Принципы того стана, с которым была связана поэзия, не могли, пусть медленно, но не проникать в нее. И главный принцип, — разрушенья, — производимый то подземно, то надзем-но, но неуклонно, коснулся, наконец, самого сердца поэзии, даже самого сердца русской земли, — русского языка.
«Такой язык может быть дан только великому народу…», мы в это верили и продолжаем верить, несмотря ни на что. Но признаюсь: ничто не могло заставить так содрогнуться, как первые пятна на любимой плоти русского языка. Не хочу думать, не думаю, что это пятна проказы. Но если?.. Пусть судят другие, я покажу только то, что вижу.
Процесс шел (в общей линии) так: футуристы — ломка звука; маяковщина — ломка ритма; имажинисты и другие «исты» — дробление искусства, изгнание из него жизни, из поэзии — музыки; наконец, с помощью безмерных Есениных, — ломка фразы и самого слова. Это работа отходящих. Имажинистов уж нет, Есенин, в похмелье, еще бормочет насчет «октября», но уж без прежнего «вздыба». «Кудри повылезли», и он патетически восклицает: живите, пойте, юные!
Юные, — или последние, — не поют (при чем пенье?), но печатают свои стихи. Что же это за стихи?

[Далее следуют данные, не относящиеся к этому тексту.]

(* ===== verification/BaseTheorems.v ===== *)
(** * Properties of bitmaps, donation stacks and the scheduler's arithmetic *)

From S2P Require Import Prelude Bitmap Thread FixedPoint.

Local Open Scope Z_scope.

(** ** lib/kernel/bitmap.c *)

(** Bitmap_scan_and_flip finds the first group of [cnt] bits with the
    value at or after [start], flips exactly that group and returns its index;
    it returns BITMAP_ERROR and changes nothing only if there is none. *)
Theorem scan_and_flip_first b start cnt v :
  wf b → 0 ≤ start ≤ bit_cnt b → 0 ≤ cnt →
  (∃ r b', bitmap_scan_and_flip b start cnt v = Ok (r, b') ∧ wf b' ∧ bit_cnt b' = bit_cnt b ∧
     start ≤ r ∧ r + cnt ≤ bit_cnt b ∧ r ≠ BITMAP_ERROR ∧ all_bits b r cnt v ∧
     (∀ k, start ≤ k < r → ¬ all_bits b k cnt v) ∧
     ∀ j, 0 ≤ j → bit_at b' j = if decide (r ≤ j < r + cnt) then negb v else bit_at b j) ∨
  (bitmap_scan_and_flip b start cnt v = Ok (BITMAP_ERROR, b) ∧
     ∀ k, start ≤ k → k + cnt ≤ bit_cnt b → ¬ all_bits b k cnt v).
Proof. apply bitmap_scan_and_flip_ok. Qed.

(** Bits 0, 1, 3 of 40 are set. *)
Definition demo_bitmap : bitmap := Bitmap 40 [11; 0].

Lemma scan_and_flip_first_witness :
  ∃ b', bitmap_scan_and_flip demo_bitmap 0 2 false = Ok (4, b') ∧ bit_at b' 5 = true.
Proof.
  destruct (scan_and_flip_first demo_bitmap 0 2 false) as [(r & b' & E & _ & _ & _ & _ & _ & _ & _ & Hb)|[E _]];
    [compute_hyp..| |].
  - assert (r = 4) as Hr by (assert (fst <$> bitmap_scan_and_flip demo_bitmap 0 2 false = Ok 4) as E4
      by (vm_compute; reflexivity); rewrite E in E4; by injection E4).
    exists b'. rewrite Hr in E. split; [exact E|]. rewrite Hb, Hr by lia. vm_compute. reflexivity.
  - vm_compute in E. discriminate E.
Defined.

(** bitmap_count returns the number of bits of the group that have the
    value; out of range, bitmap_set and bitmap_test panic. *)
Theorem bitmap_count_counts b start cnt v :
  wf b → 0 ≤ start → 0 ≤ cnt → start + cnt ≤ bit_cnt b →
  bitmap_count b start cnt v = Ok (Z.of_nat (length (filter (λ j, bit_at b j = v) (seqZ start cnt)))) ∧
  ∀ i, bit_cnt b ≤ i → bitmap_set b i v = Err EPanic ∧ bitmap_test b i = Err EPanic.
Proof.
  intros Hwf Hs Hc Hr. split; [|intros; split; [by apply bitmap_set_oob|by apply bitmap_test_oob]].
  unfold bitmap_count, assert. rewrite u32_id by (destruct Hwf; unfold in_u32; lia).
  rewrite !bool_decide_true by lia. simpl. rewrite count_loop_ok by (done || lia).
  by rewrite Z.add_0_l, Z.add_0_r, Z2Nat.id.
Qed.

Lemma bitmap_count_counts_witness : bitmap_count demo_bitmap 0 40 true = Ok 3.
Proof.
  destruct (bitmap_count_counts demo_bitmap 0 40 true) as [E _]; [compute_hyp|lia|lia|compute_hyp|].
  rewrite E. vm_compute. reflexivity.
Defined.

(** Bitmap_scan_and_flip with a count of zero returns [start], not 0, and
    changes nothing. *)
Theorem scan_and_flip_zero b start v :
  wf b → 0 ≤ start ≤ bit_cnt b → bitmap_scan_and_flip b start 0 v = Ok (start, b).
Proof.
  intros Hwf Hs. unfold bitmap_scan_and_flip.
  destruct (bitmap_scan_ok b start 0 v) as [(r & -> & ? & ? & _ & Hk)|[_ Hk]]; [done|done|lia| |].
  - assert (r = start) as ->.
    { destruct (decide (r = start)); [done|]. exfalso. apply (Hk start); [lia|]. intros j Hj. lia. }
    simpl. rewrite decide_True by (destruct Hwf; unfold BITMAP_ERROR; lia).
    unfold bitmap_set_multiple, assert. rewrite u32_id by (destruct Hwf; unfold in_u32; lia).
    by rewrite !bool_decide_true by lia.
  - exfalso. apply (Hk start); [lia|lia|]. intros j Hj. lia.
Qed.

Lemma scan_and_flip_zero_witness : bitmap_scan_and_flip demo_bitmap 7 0 true = Ok (7, demo_bitmap).
Proof. apply scan_and_flip_zero; [compute_hyp|vm_compute; split; discriminate]. Defined.

(** ** Priority donation *)


(** A thread of priority 31 with donations of 40 and 50 through two locks. *)
Definition demo_thread : thread :=
  match init_thread 31 with
  | Ok t => match donate 40 8 t with
            | Ok t => match donate 50 9 t with Ok t => t | Err _ => t end | Err _ => t end
  | Err _ => Thread 0 THREAD_BLOCKED 0 0 0 [] [] 0 0 0
  end.

Lemma demo_thread_wf : thread_wf demo_thread.
Proof.
  split; try (vm_compute; reflexivity).
  - vm_compute. split; discriminate.
  - exists 31, [(40, 8); (50, 9)]. split; [reflexivity|]. repeat constructor; discriminate.
  - repeat constructor; discriminate.
  - repeat constructor.
Qed.


(** A donation through a lock of more than the holder's priority becomes
    its priority, on top of the stack, as long as fewer than 30 are stored. *)
Theorem donate_pushes prio lock t :
  thread_wf t → priority t < prio → lock ≠ NULL → stored_index t < Z.of_nat STORED_MAX →
  ∃ t', donate prio lock t = Ok t' ∧ thread_wf t' ∧ donations t' = donations t ++ [(prio, lock)] ∧ priority t' = prio.
Proof.
  intros Hwf Hp Hl Hi. destruct (donate_ok prio lock t) as (t' & E & Hwf' & Hd & _); try done.
  exists t'. split_and!; try done. pose proof (priority_is_last t') as Hlast. rewrite Hd, last_snoc in Hlast.
  by injection Hlast.
Qed.

Lemma donate_pushes_witness : ∃ t', donate 60 10 demo_thread = Ok t' ∧ priority t' = 60.
Proof.
  destruct (donate_pushes 60 10 demo_thread demo_thread_wf) as (t' & E & _ & _ & Hp);
    [vm_compute; reflexivity|discriminate|vm_compute; reflexivity|]. exists t'. split; [exact E|exact Hp].
Defined.

(** Thread_set_priority to 60 by a thread that runs on a donation of 50
    leaves its priority at 50, although its own priority is now the higher
    one, and the donation stack is no longer ordered. *)
Theorem set_priority_ignores_higher :
  ∃ t', set_priority 60 demo_thread = Ok (t', false) ∧ priority t' = 50 ∧
    donations t' = [(60, NULL); (40, 8); (50, 9)] ∧ ¬ thread_wf t'.
Proof.
  eexists. split_and!; [vm_compute; reflexivity..|]. intros [_ _ _ _ _ Hs]. vm_compute in Hs.
  apply StronglySorted_inv in Hs as [_ Hs]. by inversion Hs.
Qed.

(** ** The 4.4BSD scheduler *)

(** The computed priority is PRI_MAX - recent_cpu / 4 - 2 nice cut to the
    priority range, so a thread that used more CPU or is nicer never gets a
    higher one. *)
Theorem nice_priority_formula r1 r2 n1 n2 :
  in_s32 r1 → in_s32 r2 → -20 ≤ n1 ≤ 20 → -20 ≤ n2 ≤ 20 → r1 ≤ r2 → n1 ≤ n2 →
  nice_priority r1 n1 = Z.max PRI_MIN (Z.min PRI_MAX (PRI_MAX - (r1 ÷ 4) ÷ F - 2 * n1)) ∧
  PRI_MIN ≤ nice_priority r2 n2 ≤ nice_priority r1 n1 ∧ nice_priority r1 n1 ≤ PRI_MAX.
Proof.
  intros. pose proof (nice_priority_range r1 n1). pose proof (nice_priority_range r2 n2).
  split; [by apply nice_priority_exact|]. split; [|tauto]. split; [tauto|by apply nice_priority_mono].
Qed.

Lemma nice_priority_formula_witness : nice_priority 655360 5 = 43 ∧ nice_priority 655360 5 ≤ PRI_MAX.
Proof.
  destruct (nice_priority_formula 655360 655360 5 5) as [E [_ Hm]];
    [vm_compute; split; discriminate || reflexivity..|lia|lia|].
  split; [rewrite E; vm_compute; reflexivity|exact Hm].
Defined.

(** With at most [n] threads the load average stays between 0 and [n], and
    every second's update decays recent_cpu: with nice 0 its magnitude does
    not grow and its sign does not change.  Neither computation overflows. *)
Theorem load_avg_and_decay n load_avg co recent_cpu :
  0 ≤ n < 32768 → 0 ≤ load_avg ≤ n * F → 0 ≤ co ≤ n → - 2^31 < recent_cpu < 2^31 →
  next_load_avg load_avg co = (16110 * load_avg) / F + 273 * co ∧ 0 ≤ next_load_avg load_avg co ≤ n * F ∧
  Z.abs (next_recent_cpu load_avg recent_cpu 0) ≤ Z.abs recent_cpu ∧
  0 ≤ next_recent_cpu load_avg recent_cpu 0 * Z.sgn recent_cpu.
Proof.
  intros Hn Hl Hc Hr. destruct (next_load_avg_bound n load_avg co); [lia|done|done|].
  destruct (next_recent_cpu_decay load_avg recent_cpu); [rewrite F_val in *; lia|done|]. done.
Qed.

Lemma load_avg_and_decay_witness :
  0 ≤ next_load_avg 16384 2 ≤ 2 * F ∧ Z.abs (next_recent_cpu 16384 100000 0) ≤ 100000.
Proof.
  destruct (load_avg_and_decay 2 16384 2 100000) as (_ & Hl & Hr & _);
    [lia|rewrite F_val; lia|lia|lia|]. split; [exact Hl|exact Hr].
Defined.

(** Thread_get_recent_cpu rounds 100 times recent_cpu to the nearest
    integer while that product fits an int, but a thread with 1311 ticks of
    recent_cpu is reported with a negative value. *)
Theorem recent_cpu_report :
  (∀ recent_cpu, -21474000 ≤ recent_cpu ≤ 21474000 →
     - 8192 ≤ 100 * recent_cpu - get_recent_cpu recent_cpu * F ≤ 8192) ∧
  get_recent_cpu (INT_TO_FP 1311) = -131044.
Proof. split; [apply get_recent_cpu_exact|vm_compute; reflexivity]. Qed.
(** kernel_thread enables interrupts and calls the function. *)
Definition thread_create_tail (page t : Z) (body : list frame) : KM () :=
  mod_thread page (set_tid t);;
  st_modify (λ k, with_stacks (<[page := FSetLevel true :: body]> (stacks k)) k);;
  thread_unblock page;;
  push [FCreateYield page].

(** [thread_current()->priority < t->priority], interrupts on: [page] is a
    dangling pointer if the new thread has already exited. *)
Definition create_yield (page : Z) : KM () :=
  c ← thread_current;
  tc ← get_thread c;
  t ← get_thread page;
  if decide (priority tc < priority t) then push [FYield] else mret ().

(** idle up to its loop. *)
Definition idle_init (s : Z) : KM () :=
  c ← thread_current;
  st_modify (with_idle_thread c);;
  push [FIdleLoop];;
  sema_up s.

(** intr_disable and thread_block; the halted processor is [FIdleWait]. *)
Definition idle_loop : KM () := intr_disable;; push [FIdleWait];; thread_block.

Definition idle_wait : KM () := intr_set_level true;; push [FIdleLoop].

(** ** devices/timer.c *)

Definition TIMER_FREQ : Z := 100.

Definition timer_sleep (n : Z) : KM () :=
  if decide (n ≤ 0) then mret () else
  k ← st_get; push [FSleepUntil (s64 (n + ticks k))].

(** timer_sleep from its ASSERT on; the level it restores was on. *)
Definition timer_sleep_until (t : Z) : KM () :=
  k ← st_get;
  ASSERT (intr_on k);;
  old ← intr_disable;
  c ← thread_current;
  mod_thread c (set_wake_up_time t);;
  st_modify (λ k, with_alarm_list (insert_ordered (alarm_less_func (threads k)) c (alarm_list k)) k);;
  push [FSetLevel old];;
  thread_block.

(** The [while] of timer_interrupt; each iteration but the last removes an
    element of the alarm list. *)
Fixpoint alarm_loop (n : nat) : KM () :=
  k ← st_get;
  match alarm_list k with
  | [] => mret ()
  | x :: _ =>
      t ← get_thread x;
      if decide (wake_up_time t > ticks k) then mret () else
      match n with
      | O => st_fail EFuel
      | S n =>
          thread_unblock x;;
          st_modify (λ k, with_alarm_list (tail (alarm_list k)) k);;
          alarm_loop n
      end
  end.

Definition mlfqs_tick : KM () :=
  k ← st_get;
  if thread_mlfqs k then
    thread_ins_recent_cpu;;
    (if decide (ticks k `rem` TIMER_FREQ = 0) then update_load_avg;; thread_update_recent_cpu_all
     else mret ());;
    (if decide (ticks k `rem` 4 = 0) then c ← thread_current; thread_update_priority_with_nice c
     else mret ())
  else mret ().

Definition timer_interrupt : KM () :=
  st_modify (λ k, with_ticks (s64 (ticks k + 1)) k);;
  thread_tick;;
  k ← st_get;
  alarm_loop (length (alarm_list k));;
  mlfqs_tick.

(** intr_handler on an external interrupt: the processor has turned interrupts
    off, and turns them on when the handler returns. *)
Definition intr_handler (handler : KM ()) : KM () :=
  st_modify (with_intr_on false);;
  k ← st_get;
  ASSERT (negb (in_external_intr k));;
  st_modify (with_in_external_intr true);;
  st_modify (with_yield_on_return false);;
  handler;;
  k ← st_get;
  ASSERT (negb (intr_on k));;
  ASSERT (in_external_intr k);;
  st_modify (with_in_external_intr false);;
  if yield_on_return k then push [FYield; FSetLevel true] else st_modify (with_intr_on true).

(** ** The machine *)

Definition exec (f : frame) : KM () :=
  match f with
  | FSetLevel on => intr_set_level on
  | FYield => thread_yield
  | FSemaInit s v => sema_init s v
  | FSemaDown s => sema_down s
  | FSemaLoop s old => sema_down_loop s old
  | FSemaTryDown s => sema_try_down s;; mret ()
  | FSemaUp s => sema_up s
  | FLockInit l => lock_init l
  | FLockAcquire l => lock_acquire l
  | FLockLoop l old => lock_acquire_loop l old
  | FLockTryAcquire l => lock_try_acquire l
  | FTryHolder l => c ← thread_current; put_holder l c
  | FLockRelease l => lock_release l
  | FCondInit c => cond_init c
  | FCondWait c l w => cond_wait c l w
  | FCondSignal c l => cond_signal c l
  | FCondBroadcast c l => cond_broadcast c l
  | FSleep n => timer_sleep n
  | FSleepUntil t => timer_sleep_until t
  | FSetPriority p => thread_set_priority p
  | FSetNice n => thread_set_nice n
  | FNiceYield => nice_yield
  | FCreate p page pos body => thread_create p page pos body
  | FAllocTid page body => allocate_tid_body page body
  | FCreateTail page t body => thread_create_tail page t body
  | FCreateYield page => create_yield page
  | FExit => thread_exit
  | FIdleInit s => idle_init s
  | FIdleLoop => idle_loop
  | FIdleWait => idle_wait
  end.
Lemma lock_acquire_loop_kinv l old k u k' :
  kinv ip k → cur k ≠ ip → is_lock k l → lock_acquire_loop l old k = Ok (u, k') → kinv ip k'.
Proof.
  intros K Hne Hl H. unfold lock_acquire_loop in H. minv H. minv_ops.
  match goal with E : semas k !! _ = Some ?s |- _ => rename s into sem end. case_decide as Hv.
  - apply st_bind_inv in H as (u0 & k1 & E & H).
    apply donate_to_holder_kinv in E as (K1 & Ec & Eh & _); [|done].
    rewrite <- Ec in H, Hne. apply (wait_block_kinv _ _ _ _ _ K1 Hne) in H; [done| |done].
    simpl. by rewrite Eh.
  - minv H. minv_ops. ksimpl. destruct K as ((S & T & I) & Hctx & Hi). destruct Hl as [h Hl].
    destruct (t_locks _ _ _ _ _ _ T l h Hl) as (sem' & Hs & Hval). simplify_eq.
    assert (value sem = 1) as Hv1 by (rewrite Hval in * by done; by case_decide). rewrite Hv1.
    assert (grows (semas k) (holders k) (conds k) (<[lock_sema l := Semaphore (u32 (1 - 1)) (waiters sem)]> (semas k))
      (<[l := cur k]> (holders k)) (conds k)) as G by (eapply grows_trans; [apply grows_sema|by eapply grows_holder]).
    split; [|split; [done|by eapply idle_ok_grows]]. split; [|split]; ksimpl.
    + by apply sched_sema_value.
    + change (u32 (1 - 1)) with 0. eapply types_acquire; [done|done| |done].
      edestruct kwf_cur as (_ & _ & _ & Hn); [exact (conj S (conj T I))|exact Hn].
    + by eapply idle_wf_grows.
Qed.
(* ===== verification/CString.v ===== *)
(** * lib/string.c: memory blocks and C strings

    Every routine of string.c on the memory of Memory.v, byte by byte in the
    order of the source.  [while (size-- > 0)] is recursion on [size]; a loop
    over a string has the number of mapped addresses as its bound, which the
    theorems show to be enough.  [cstr m p s] says that memory holds the string
    [s] and its terminator at [p]. *)

From S2P Require Import Prelude Bitmap Memory.

Local Open Scope Z_scope.

(** ** Blocks *)

(** [*dst++ = *src++], [n] times; the final [dst]. *)
Fixpoint copy_up (n : nat) (dst src : Z) : MM Z :=
  match n with
  | O => mret dst
  | S n => b ← load src; store dst b;; copy_up n (u32 (dst + 1)) (u32 (src + 1))
  end.

(** [*--dst = *--src], [n] times; the final [dst]. *)
Fixpoint copy_down (n : nat) (dst src : Z) : MM Z :=
  match n with
  | O => mret dst
  | S n => b ← load (u32 (src - 1)); store (u32 (dst - 1)) b;; copy_down n (u32 (dst - 1)) (u32 (src - 1))
  end.

Definition nonnull_or_empty (p size : Z) : bool := bool_decide (p ≠ NULL ∨ size = 0).

Definition memcpy (dst_ src_ size : Z) : MM Z :=
  ASSERT (nonnull_or_empty dst_ size);;
  ASSERT (nonnull_or_empty src_ size);;
  _ ← copy_up (Z.to_nat size) dst_ src_;
  mret dst_.

(** The source returns its variable [dst], which the loops have moved. *)
Definition memmove (dst_ src_ size : Z) : MM Z :=
  ASSERT (nonnull_or_empty dst_ size);;
  ASSERT (nonnull_or_empty src_ size);;
  if decide (dst_ < src_) then copy_up (Z.to_nat size) dst_ src_
  else copy_down (Z.to_nat size) (u32 (dst_ + size)) (u32 (src_ + size)).

Fixpoint memcmp_loop (n : nat) (a b : Z) : MM Z :=
  match n with
  | O => mret 0
  | S n =>
      x ← load a; y ← load b;
      if decide (x ≠ y) then mret (if decide (y < x) then 1 else -1)
      else memcmp_loop n (u32 (a + 1)) (u32 (b + 1))
  end.

Definition memcmp (a_ b_ size : Z) : MM Z :=
  ASSERT (nonnull_or_empty a_ size);;
  ASSERT (nonnull_or_empty b_ size);;
  memcmp_loop (Z.to_nat size) a_ b_.

Fixpoint memchr_loop (n : nat) (block ch : Z) : MM Z :=
  match n with
  | O => mret NULL
  | S n => b ← load block; if decide (b = ch) then mret block else memchr_loop n (u32 (block + 1)) ch
  end.

Definition memchr (block_ ch_ size : Z) : MM Z :=
  ASSERT (nonnull_or_empty block_ size);;
  memchr_loop (Z.to_nat size) block_ (ch_ `mod` 256).

Fixpoint memset_loop (n : nat) (dst value : Z) : MM () :=
  match n with
  | O => mret tt
  | S n => store dst (value `mod` 256);; memset_loop n (u32 (dst + 1)) value
  end.

Definition memset (dst_ value size : Z) : MM Z :=
  ASSERT (nonnull_or_empty dst_ size);;
  memset_loop (Z.to_nat size) dst_ value;;
  mret dst_.

(** ** Strings *)

Fixpoint strcmp_loop (fuel : nat) (a b : Z) : MM (Z * Z) :=
  match fuel with
  | O => st_fail EFuel
  | S fuel =>
      x ← load a;
      if decide (x = 0) then mret (a, b) else
      y ← load b;
      if decide (x = y) then strcmp_loop fuel (u32 (a + 1)) (u32 (b + 1)) else mret (a, b)
  end.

Они спокойны. Ни смеяться над ними, как над футуристическими, ни возмущаться ими — нельзя. В них закончена ломка всего, что составляло стихи: звука, ритма, фразы и слова. Аккуратно изгнаны: музыка, краски, жизнь. (О мысли и смысле я не говорю: Бог с ними.) Слова — в ряду, крайне шатком, неустойчивом, стучат, как костяшки. Разбиты все внутренние законы языка, да и внешние, кстати, потому что «новая», обязательная, орфография — есть уродливая ломка русской грамоты, искажение вида языка. Стихи, которые я буду цитировать, она, впрочем, дополняет, и жаль, что приходится лишить их этого штриха.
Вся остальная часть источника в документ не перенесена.